Mais il faut aussi comprendre que cette exigence est liée à notre capacité de recruter des enseignants. Il faut donc renforcer, entre autres, le recours aux étudiants apprentis professeurs, un système qui existe déjà et qui correspond à une bourse d'étude.

Dans la même logique, il faut créer des postes de DNL (disciplines non linguistiques) dans le secondaire, c'est-à-dire ouvrir plus de matières aux langues régionales pour arriver à une parité horaire. L'autre idée est bien évidemment de donner un cadre juridique ferme à l'enseignement bilingue à parité horaire et à l'immersif.

J'ai aussi défendu un renforcement du rôle des Offices publics de langue régionale. Il s'agit là de favoriser la coopération entre l'Education nationale et les territoires. Ici, cela fonctionne très bien. Et enfin, il est important comme c'est le cas pour les sections européennes de reconnaître un diplôme –brevet ou bac- en langues régionales. Pour le brevet, c'est d'ailleurs imminent.

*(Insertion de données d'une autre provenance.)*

(* ===== verification/Service.v ===== *)
(** * Versioned configuration ([internal/config/service.go])

    One journal file, atomically replaced, holds the retained versions; every
    change prepares the next runtime first and commits it last.  The encodings
    ([encoding/json] of the structs) are an interface, [Codec]; the file system
    is a map of file contents, a write the list of the states it passes
    through; the calls a [Prepare] makes on the runtime are a log.  The mutex
    makes each operation one step. *)

From S2P Require Import Prelude ConfigData Json GoText GoNet ConfigAccounts ConfigValidate.
From stdpp Require Import pretty.
Local Open Scope string_scope.
Local Open Scope Z_scope.

Definition ErrRevisionConflict : string := "configuration changed; refresh the preview before applying".
Definition ErrNotExist : string := "file does not exist".

Record Version := { v_Revision : Z; v_CreatedAt : Z; v_Summary : string; v_Config : Config }.
Record journal := { j_Format : Z; j_Versions : list Version }.

(** [json.Marshal] and [json.Unmarshal] of a configuration, [json.MarshalIndent]
    of a journal, and the journal a file decodes to: one object, no unknown
    member, nothing after it. *)
Class Codec := {
  marshal : Config → option bytes;
  unmarshal : bytes → option Config;
  marshal_journal : journal → option bytes;
  decode_journal : bytes → option journal }.

(** [Prepare]: whether the two closures it returns are not nil. *)
Definition Preparer : Type := Config → res string (bool * bool).
Inductive runtime_event := Prepared (c : Config) | Committed (c : Config) | Discarded (c : Config).

Abbreviation files := (gmap string bytes).

(** The outcome of each system call of [atomicWrite]. *)
Record write_env := {
  w_temp : string; w_mkdir : bool; w_create : bool; w_chmod : bool; w_copy : bool; w_partial : nat; w_sync : bool;
  w_close : bool; w_rename : bool }.

(** The result and the states of the file system on the way. *)
Definition atomicWrite (e : write_env) (path : string) (b : bytes) (fs : files) : res string unit * list files :=
  if negb (w_mkdir e) then (Err "cannot create configuration directory", [])
  else if negb (w_create e) then (Err "cannot start configuration transaction", [])
  else
    let name := w_temp e in
    let created := <[name := []]> fs in
    let wrote := if w_chmod e then (if w_copy e then b else take (w_partial e) b) else [] in
    let written := <[name := wrote]> fs in
    if negb (w_chmod e && w_copy e && w_sync e) || negb (w_close e) then
      (Err "cannot write configuration transaction", [created; written; delete name written])
    else if negb (w_rename e) then (Err "cannot commit configuration transaction", [created; written; delete name written])
    else
      let renamed := <[path := wrote]> (delete name written) in
      (Ok tt, [created; written; renamed; delete name renamed]).

(** The state a list of states ends in. *)
Definition final (fs : files) (trace : list files) : files := default fs (last trace).

Definition max_versions : nat := 50.
Definition max_config : Z := 4 * 2 ^ 20.
Definition max_journal : Z := 32 * 2 ^ 20.
Definition blen (b : bytes) : Z := Z.of_nat (length b).

Section Service.
Context `{UrlParser} `{Codec}.

Record Service := { sv_path : string; sv_versions : list Version; sv_prepare : option Preparer }.

Definition Clone (c : Config) : option Config := b ← marshal c; unmarshal b.

Fixpoint check_versions (previous : Z) (vs : list Version) : checked unit :=
  match vs with
  | [] => Ok tt
  | v :: vs =>
      reject v_Revision v <=? previous with "invalid configuration revision order" ;;
      let? _ := (match Validate (v_Config v) with
        | Ok _ => Ok tt
        | Err e => Err ("invalid configuration history revision " ++ pretty (v_Revision v) ++ ": " ++ e)
        end) in
      check_versions (v_Revision v) vs
  end.

Definition readJournal (fs : files) (path : string) : checked (list Version) :=
  match fs !! path with
  | None => Err ErrNotExist
  | Some b =>
      reject max_journal <? blen b with "configuration history exceeds size limit" ;;
      match decode_journal b with
      | None => Err "invalid configuration history"
      | Some j =>
          reject negb (j_Format j =? 1) || bool_decide (j_Versions j = []) || (max_versions <? length (j_Versions j))%nat
            with "invalid configuration history" ;;
          let? _ := check_versions 0 (j_Versions j) in
          Ok (j_Versions j)
      end
  end.

(** [OpenService]; the log of the runtime is empty. *)
Definition OpenService (fs : files) (now : Z) (path : string) (seed : Config) (prepare : option Preparer) : checked Service :=
  let? _ := Validate seed in
  let path := path ++ ".state" in
  match readJournal fs path with
  | Ok versions => Ok {| sv_path := path; sv_versions := versions; sv_prepare := prepare |}
  | Err e =>
      if e =s ErrNotExist then
        match Clone seed with
        | None => Err "json: unsupported value"
        | Some seed =>
            Ok {| sv_path := path; sv_prepare := prepare;
              sv_versions := [ {| v_Revision := 1; v_CreatedAt := now; v_Summary := "Initial configuration"; v_Config := seed |} ] |}
        end
      else Err e
  end.

Definition zero_Config : Config :=
  {| c_BrowserProfiles := []; c_Providers := []; c_Accounts := []; c_SchemaVersion := 0; c_Listen := ""; c_APIKeyEnv := "";
    c_AdminKeyEnv := "";
    c_Runtime := {| rt_MaxInflight := 0; rt_MaxQueued := 0; rt_MaxBodyBytes := 0; rt_MaxBufferedBytes := 0; rt_MaxOutputBytes := 0;
      rt_QueueTimeoutMS := 0; rt_RequestTimeoutMS := 0; rt_WriteTimeoutMS := 0; rt_BodyReadTimeoutMS := 0 |};
    c_Browser := {| b_ExpectedIdentity := ""; b_Engine := ""; b_Enabled := false; b_CDPURL := ""; b_StateFile := "";
      b_MaxSessions := 0; b_SessionTTLSeconds := 0; b_PollMS := 0; b_MaxPromptBytes := 0; b_MaxResponseBytes := 0 |};
    c_Device := {| d_Enabled := false; d_ADBPath := ""; d_Serial := ""; d_StateDir := ""; d_OCRPath := ""; d_OCRDataDir := "";
      d_ClipboardSyncMS := 0 |};
    c_Sources := []; c_Groups := [] |}.
Definition zero_Version : Version := {| v_Revision := 0; v_CreatedAt := 0; v_Summary := ""; v_Config := zero_Config |}.

(** [s.versions[len(s.versions)-1]]; an empty list panics in Go. *)
Definition newest (s : Service) : Version := default zero_Version (last (sv_versions s)).

(** The error of [Clone] is dropped, its value is then the zero value. *)
Definition cloneVersion (v : Version) : Version :=
  {| v_Revision := v_Revision v; v_CreatedAt := v_CreatedAt v; v_Summary := v_Summary v;
    v_Config := default zero_Config (Clone (v_Config v)) |}.

Definition Current (s : Service) : Version := cloneVersion (newest s).
Definition History (s : Service) : list Version := map cloneVersion (sv_versions s).

Definition preview (s : Service) (now expected : Z) (next : Config) : checked Version :=
  let current := newest s in
  reject negb (expected =? v_Revision current) with ErrRevisionConflict ;;
  let? _ := Validate next in
  match marshal next with
  | None => Err "configuration exceeds size limit"
  | Some b =>
      reject max_config <? blen b with "configuration exceeds size limit" ;;
      match Clone next with
      | None => Err "json: invalid value"
      | Some next => Ok {| v_Revision := u64 (v_Revision current + 1); v_CreatedAt := now; v_Summary := ""; v_Config := next |}
      end
  end.
Definition Preview := preview.

(** Drop the oldest versions until the journal fits. *)
Fixpoint fit_journal (versions : list Version) : checked (list Version * bytes) :=
  match marshal_journal {| j_Format := 1; j_Versions := versions |} with
  | None => Err "json: unsupported value"
  | Some b =>
      if blen b <? max_journal then Ok (versions, b)
    else
      match versions with
      | _ :: (_ :: _) as rest => fit_journal rest
      | _ => Err "configuration history exceeds size limit"
      end
  end.

Definition set_summary (summary : string) (v : Version) : Version :=
  {| v_Revision := v_Revision v; v_CreatedAt := v_CreatedAt v; v_Summary := summary; v_Config := v_Config v |}.

(** What a call returns and leaves behind. *)
Record applied := {
  ap_result : checked Version; ap_service : Service; ap_files : list files; ap_log : list runtime_event }.

Definition failed (s : Service) (e : string) (trace : list files) (log : list runtime_event) : applied :=
  {| ap_result := Err e; ap_service := s; ap_files := trace; ap_log := log |}.

(** After the runtime is prepared ([undo] is what [discard] does, [commit]
    what [commit] does): keep at most 50 versions, write, commit. *)
Definition persist (s : Service) (env : write_env) (fs : files) (v : Version) (prepared undo commit : list runtime_event) : applied :=
  let versions := (sv_versions s ++ [v])%list in
  let versions := drop (length versions - max_versions) versions in
  match fit_journal versions with
  | Err e => failed s e [] (prepared ++ undo)%list
  | Ok (versions, b) =>
      match atomicWrite env (sv_path s) b fs with
      | (Err e, trace) => failed s e trace (prepared ++ undo)%list
      | (Ok _, trace) =>
          {| ap_result := Ok (cloneVersion v);
            ap_service := {| sv_path := sv_path s; sv_versions := versions; sv_prepare := sv_prepare s |};
            ap_files := trace; ap_log := (prepared ++ commit)%list |}
      end
  end.

Definition apply (s : Service) (env : write_env) (fs : files) (now expected : Z) (next : Config) (summary : string) : applied :=
  match preview s now expected next with
  | Err e => failed s e [] []
  | Ok v =>
      if 512 <? slen summary then failed s "configuration summary is too long" [] []
    else
      let v := set_summary summary v in
      match sv_prepare s with
      | None => persist s env fs v [] [] []
      | Some prepare =>
          match prepare (v_Config v) with
          | Err e => failed s e [] []
          | Ok (commit, discard) =>
              if negb commit || negb discard then failed s "invalid runtime preparation" [] [Prepared (v_Config v)]
            else persist s env fs v [Prepared (v_Config v)] [Discarded (v_Config v)] [Committed (v_Config v)]
          end
      end
  end.

Definition Apply := apply.

Definition Rollback (s : Service) (env : write_env) (fs : files) (now expected target : Z) : applied :=
  match list_find (λ v, v_Revision v = target) (sv_versions s) with
  | Some (_, v) => apply s env fs now expected (v_Config v) ("Rollback to revision " ++ pretty target)
  | None => failed s "configuration revision is not retained" [] []
  end.

End Service.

Malgré toutes ces propositions, dans son programme, Benoît Hamon, comme tout socialiste qui se respecte, mentionne uniquement la ratification de la Charte européenne des langues régionales…

M.B : Cette mesure est bonne, mais comme vous le savez, elle nécessite une majorité au Congrès, car elle impacte notre Constitution.

Une promesse de gascon, donc ?

M.B : Me dire ça à moi, c'est osé ! Je dirais plutôt que connaissant l'état de l'opinion publique à l'échelle nationale et la méconnaissance du domaine par nombre de parlementaires, un travail pédagogique et une évolution législative progressive sont d'abord nécessaires. Pour arriver ensuite à un consensus social qui permettra la ratification de cette charte.

En tout état de cause, il ne faut pas s'interdire de se fixer cet objectif.

Donc, vous êtes confiant, vous avez l'impression d'avoir été entendu ?

M.B : Oui. Nous sommes plusieurs élus, du Pays Basque et de Bretagne notamment, à avoir fait remonter au candidat des propositions en termes d'enseignement, mais aussi d'usage des langues régionales, infrastructures des écoles associatives laïques, signalétique, présence dans les médias, accès dans les services publics. De nombreux échanges ont eu lieu avec le candidat et son équipe rapprochée. Le Pays Basque et les langues régionales ont été évoqués lors du discours fondateur de Bercy et je ne serais pas surpris qu'ils fassent l'objet de nouvelles prises de paroles.

Mehdi Ouraoui a participé à la rédaction de ce discours. La partie euskara, c'est sa patte ?

M.B : Disons que je n'en serais pas surpris !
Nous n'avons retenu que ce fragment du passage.